---- Source information
(** X6.  [AddChild] of a node that is not yet a child followed by
    [RemoveChild] of the same node gives back the store it started from,
    but for the bound-dirty flag of the parent, which is set. *)
Theorem X6_AddChild_RemoveChild_round_trip
    (w : World) (this : addr) (n : SceneNode) (node : SceneNodePtr) :
  nodes w !! this = Some n -> node ∉ children_ n ->
  exists w1,
    AddChild w this node = Ok w1
    /\ RemoveChild w1 this node = Ok (store w this (set_pos_aabb_dirty true n)).
Proof.
  intros Hn Hnot. unfold AddChild, deref. rewrite Hn. cbn [bind].
  eexists. split; [reflexivity|].
  unfold RemoveChild. rewrite deref_store_eq. cbn [bind children_ set_children].
  rewrite find_index_snoc by done. rewrite delete_snoc, store_store. done.
Qed.

End ChildList.

(** ** The drawable list *)

Section DrawableList.
Context {ML : MathLib}.

(** X7.  [AddRenderable] appends: on a node with fewer than [2^32 - 1]
    drawables [NumRenderables] grows by one, [GetRenderable(i)] at the old
    count was out of range and now returns the new drawable, and at lower
    indices it returns what it returned before. *)
Theorem X7_AddRenderable_then_GetRenderable
    (w : World) (this : addr) (n : SceneNode) (renderable : RenderablePtr) :
  nodes w !! this = Some n ->
  Z.of_nat (length (renderables_ n)) + 1 < 2 ^ 32 ->
  exists w',
    AddRenderable w this renderable = Ok w'
    /\ NumRenderables w this = Ok (Z.of_nat (length (renderables_ n)))
    /\ NumRenderables w' this = Ok (Z.of_nat (length (renderables_ n)) + 1)
    /\ GetRenderable_at w this (Z.of_nat (length (renderables_ n)))
       = Fault SubscriptOutOfRange
    /\ GetRenderable_at w' this (Z.of_nat (length (renderables_ n))) = Ok renderable
    /\ (forall i, 0 <= i < Z.of_nat (length (renderables_ n)) ->
          GetRenderable_at w' this i = GetRenderable_at w this i).
Proof.
  intros Hn Hlen. unfold AddRenderable, NumRenderables, GetRenderable_at, deref.
  rewrite Hn. cbn [bind]. eexists. split; [reflexivity|].
  unfold store. cbn [nodes]. rewrite lookup_insert_eq.
  cbn [bind renderables_ set_pos_aabb_dirty set_hw_res_ready set_renderables].
  unfold u32, subscript. rewrite length_app. cbn [length].
  rewrite !Z.mod_small by lia. split; [done|]. split; [f_equal; lia|].
  rewrite Nat2Z.id. split; [by rewrite lookup_ge_None_2|]. split.
  - by rewrite lookup_app_r, Nat.sub_diag.
  - intros i Hi. rewrite lookup_app_l by lia. done.
Qed.

(** X8.  [DelRenderable] of a drawable that the node does not hold leaves
    the whole store as it was.  On a node whose readiness flags are as many
    as its drawables, [AddRenderable] of such a drawable followed by
    [DelRenderable] gives back the store it started from, but for the
    bound-dirty flag, which is set. *)
Theorem X8_DelRenderable_absent_and_round_trip
    (w : World) (this : addr) (n : SceneNode) (renderable : RenderablePtr) :
  nodes w !! this = Some n -> renderable ∉ renderables_ n ->
  DelRenderable w this renderable = Ok w
  /\ (lock_step n ->
      exists w1,
        AddRenderable w this renderable = Ok w1
        /\ DelRenderable w1 this renderable
           = Ok (store w this (set_pos_aabb_dirty true n))).
Proof.
  intros Hn Hnot. split.
  - unfold DelRenderable, deref. rewrite Hn. cbn [bind].
    by rewrite find_index_None.
  - intros Hl. unfold AddRenderable, deref. rewrite Hn. cbn [bind].
    eexists. split; [reflexivity|].
    unfold DelRenderable. rewrite deref_store_eq.
    cbn [bind renderables_ renderables_hw_res_ready_ set_pos_aabb_dirty
         set_hw_res_ready set_renderables].
    rewrite find_index_snoc by done. unfold erase.
    unfold lock_step in Hl. rewrite <- Hl.
    rewrite length_app. cbn [length].
    assert ((length (renderables_hw_res_ready_ n)
             <? length (renderables_hw_res_ready_ n) + 1)%nat = true) as ->
      by (apply Nat.ltb_lt; lia).
    cbn [bind]. rewrite delete_snoc, Hl, delete_snoc, store_store.
    done.
Qed.

(** *** The per-drawable queries *)

Lemma first_renderable_flag_null f w this n rest :
  nodes w !! this = Some n -> renderables_ n = None :: rest ->
  first_renderable_flag f w this = Ok false.
Proof.
  intros Hn Hr. unfold first_renderable_flag, deref. rewrite Hn. cbn [bind].
  by rewrite Hr.
Qed.

Lemma first_renderable_flag_first f w this n a d rest :
  nodes w !! this = Some n -> renderables_ n = Some a :: rest ->
  drawables w !! a = Some d ->
  first_renderable_flag f w this = Ok (f d).
Proof.
  intros Hn Hr Hd. unfold first_renderable_flag, deref. rewrite Hn. cbn [bind].
  rewrite Hr. unfold subscript, deref_renderable. simpl. by rewrite Hd.
Qed.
--------
Exercise details. Copy the listing exactly as it stands.

Reply to the exercise.
(** X6.  [AddChild] of a node that is not yet a child followed by
    [RemoveChild] of the same node gives back the store it started from,
    but for the bound-dirty flag of the parent, which is set. *)
Theorem X6_AddChild_RemoveChild_round_trip
    (w : World) (this : addr) (n : SceneNode) (node : SceneNodePtr) :
  nodes w !! this = Some n -> node ∉ children_ n ->
  exists w1,
    AddChild w this node = Ok w1
    /\ RemoveChild w1 this node = Ok (store w this (set_pos_aabb_dirty true n)).
Proof.
  intros Hn Hnot. unfold AddChild, deref. rewrite Hn. cbn [bind].
  eexists. split; [reflexivity|].
  unfold RemoveChild. rewrite deref_store_eq. cbn [bind children_ set_children].
  rewrite find_index_snoc by done. rewrite delete_snoc, store_store. done.
Qed.

End ChildList.

(** ** The drawable list *)

Section DrawableList.
Context {ML : MathLib}.

(** X7.  [AddRenderable] appends: on a node with fewer than [2^32 - 1]
    drawables [NumRenderables] grows by one, [GetRenderable(i)] at the old
    count was out of range and now returns the new drawable, and at lower
    indices it returns what it returned before. *)
Theorem X7_AddRenderable_then_GetRenderable
    (w : World) (this : addr) (n : SceneNode) (renderable : RenderablePtr) :
  nodes w !! this = Some n ->
  Z.of_nat (length (renderables_ n)) + 1 < 2 ^ 32 ->
  exists w',
    AddRenderable w this renderable = Ok w'
    /\ NumRenderables w this = Ok (Z.of_nat (length (renderables_ n)))
    /\ NumRenderables w' this = Ok (Z.of_nat (length (renderables_ n)) + 1)
    /\ GetRenderable_at w this (Z.of_nat (length (renderables_ n)))
       = Fault SubscriptOutOfRange
    /\ GetRenderable_at w' this (Z.of_nat (length (renderables_ n))) = Ok renderable
    /\ (forall i, 0 <= i < Z.of_nat (length (renderables_ n)) ->
          GetRenderable_at w' this i = GetRenderable_at w this i).
Proof.
  intros Hn Hlen. unfold AddRenderable, NumRenderables, GetRenderable_at, deref.
  rewrite Hn. cbn [bind]. eexists. split; [reflexivity|].
  unfold store. cbn [nodes]. rewrite lookup_insert_eq.
  cbn [bind renderables_ set_pos_aabb_dirty set_hw_res_ready set_renderables].
  unfold u32, subscript. rewrite length_app. cbn [length].
  rewrite !Z.mod_small by lia. split; [done|]. split; [f_equal; lia|].
  rewrite Nat2Z.id. split; [by rewrite lookup_ge_None_2|]. split.
  - by rewrite lookup_app_r, Nat.sub_diag.
  - intros i Hi. rewrite lookup_app_l by lia. done.
Qed.

(** X8.  [DelRenderable] of a drawable that the node does not hold leaves
    the whole store as it was.  On a node whose readiness flags are as many
    as its drawables, [AddRenderable] of such a drawable followed by
    [DelRenderable] gives back the store it started from, but for the
    bound-dirty flag, which is set. *)
Theorem X8_DelRenderable_absent_and_round_trip
    (w : World) (this : addr) (n : SceneNode) (renderable : RenderablePtr) :
  nodes w !! this = Some n -> renderable ∉ renderables_ n ->
  DelRenderable w this renderable = Ok w
  /\ (lock_step n ->
      exists w1,
        AddRenderable w this renderable = Ok w1
        /\ DelRenderable w1 this renderable
           = Ok (store w this (set_pos_aabb_dirty true n))).
Proof.
  intros Hn Hnot. split.
  - unfold DelRenderable, deref. rewrite Hn. cbn [bind].
    by rewrite find_index_None.
  - intros Hl. unfold AddRenderable, deref. rewrite Hn. cbn [bind].
    eexists. split; [reflexivity|].
    unfold DelRenderable. rewrite deref_store_eq.
    cbn [bind renderables_ renderables_hw_res_ready_ set_pos_aabb_dirty
         set_hw_res_ready set_renderables].
    rewrite find_index_snoc by done. unfold erase.
    unfold lock_step in Hl. rewrite <- Hl.
    rewrite length_app. cbn [length].
    assert ((length (renderables_hw_res_ready_ n)
             <? length (renderables_hw_res_ready_ n) + 1)%nat = true) as ->
      by (apply Nat.ltb_lt; lia).
    cbn [bind]. rewrite delete_snoc, Hl, delete_snoc, store_store.
    done.
Qed.

(** *** The per-drawable queries *)

Lemma first_renderable_flag_null f w this n rest :
  nodes w !! this = Some n -> renderables_ n = None :: rest ->
  first_renderable_flag f w this = Ok false.
Proof.
  intros Hn Hr. unfold first_renderable_flag, deref. rewrite Hn. cbn [bind].
  by rewrite Hr.
Qed.

Lemma first_renderable_flag_first f w this n a d rest :
  nodes w !! this = Some n -> renderables_ n = Some a :: rest ->
  drawables w !! a = Some d ->
  first_renderable_flag f w this = Ok (f d).
Proof.
  intros Hn Hr Hd. unfold first_renderable_flag, deref. rewrite Hn. cbn [bind].
  rewrite Hr. unfold subscript, deref_renderable. simpl. by rewrite Hd.
Qed.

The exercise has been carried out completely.